Jean-Pierre Elkabbach interrogeait aussi écrivains et essayistes, dans sa « Bibliothèque Médicis » sur Public Sénat, chaîne dont il avait assuré la présidence pendant trois mandats. Dans l’ombre des rayonnages du Palais Médicis, il apparaissait tel que le grand public le connaissait peu : amoureux sincère des lettres, lecteur compulsif et hypermnésique. Car le journaliste cultivait, avec discrétion, un goût pour le temps long de la littérature. Il partageait cette passion avec son épouse depuis 1974, Nicole Avril, avec qui il publia un livre en 1992. Passeur entre deux rives de la Méditerranée, Jean-Pierre Elkabbach revenait toujours à son enfance algérienne, à cette ville d’Oran dont il fut fait citoyen d’honneur en 2011.

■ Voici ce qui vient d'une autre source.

(* ===== verification/HprofDump.v ===== *)
(** * HPROF dumps as data, and their encoding

    A dump is a list of records; [encode] writes it the way HotSpot does.  On
    an encoded dump the readers of [HprofGraph] perform, record by record, the
    updates of [graph_sub] and [graph_record], which do not mention bytes. *)

From S2P Require Import Prelude Arrays GoStrings GoRuntime GoIO HeapGraph HprofFormat HprofGraph HprofSafe.

Module Dump.
Export GraphParserFacts.

(** ** Records *)

Record pool_entry := { pe_index : Z; pe_type : Z; pe_value : list byte }.
Record static_field := { sf_name : Z; sf_type : Z; sf_value : list byte }.
Record field := { f_name : Z; f_type : Z }.
Record class_dump := {
  cd_id : Z; cd_serial : Z; cd_super : Z; cd_loader : Z;
  (* signers, protection domain and two reserved ids *)
  cd_other : list Z;
  cd_size : Z; cd_pool : list pool_entry; cd_statics : list static_field; cd_fields : list field }.

Inductive subrec :=
| Root (tag o : Z) (rest : list byte)
| ClassDump (c : class_dump)
| InstanceDump (o serial c : Z) (fields : list byte)
| ObjectArray (o serial c : Z) (elems : list Z)
| PrimArray (o serial t n : Z) (data : list byte)
| Info (body : list byte).

Inductive drecord :=
| RString (time i : Z) (body : list byte)
| RLoadClass (time length serial c stack name : Z)
| RHeapDump (tag time : Z) (subs : list subrec)
| ROther (tag time : Z) (body : list byte).

(** ** Encoding, for identifiers of [n] bytes *)

Section Encode.
Context (n : Z).

Definition enc_id (v : Z) : list byte := be_bytes (Z.to_nat n) v.
Definition enc_pool (e : pool_entry) : list byte := be_bytes 2 (pe_index e) ++ be_bytes 1 (pe_type e) ++ pe_value e.
Definition enc_static (f : static_field) : list byte := enc_id (sf_name f) ++ be_bytes 1 (sf_type f) ++ sf_value f.
Definition enc_field (f : field) : list byte := enc_id (f_name f) ++ be_bytes 1 (f_type f).
Definition enc_class (c : class_dump) : list byte :=
  enc_id (cd_id c) ++ be_bytes 4 (cd_serial c) ++ concat (enc_id <$> (cd_super c :: cd_loader c :: cd_other c)) ++ be_bytes 4 (cd_size c) ++
  (be_bytes 2 (len (cd_pool c)) ++ concat (enc_pool <$> cd_pool c)) ++
  (be_bytes 2 (len (cd_statics c)) ++ concat (enc_static <$> cd_statics c)) ++
  (be_bytes 2 (len (cd_fields c)) ++ concat (enc_field <$> cd_fields c)).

Toute sa vie, le journaliste et patron de rédaction qu’il était n’avait qu’un seul mot d’ordre, répété à l’envi, « Du rythme et des idées ! ». Notre histoire audiovisuelle porte l’empreinte de ses idées, de son élan, de sa carrière. Le Président de la République et son épouse saluent un monstre sacré du journalisme français, disparu à la veille du 65e anniversaire de notre Cinquième République, lui qui était toujours là, à chacune de ses grandes dates, dans nos écrans ou sur nos ondes, pour en raconter les riches heures et en interroger les acteurs. Ils adressent à sa femme, Nicole Avril, à sa fille, Emmanuelle Bach, à ses proches, à sa famille, à ceux qui furent ses collègues, ses amis, ses auditeurs ou téléspectateurs, leurs condoléances émues.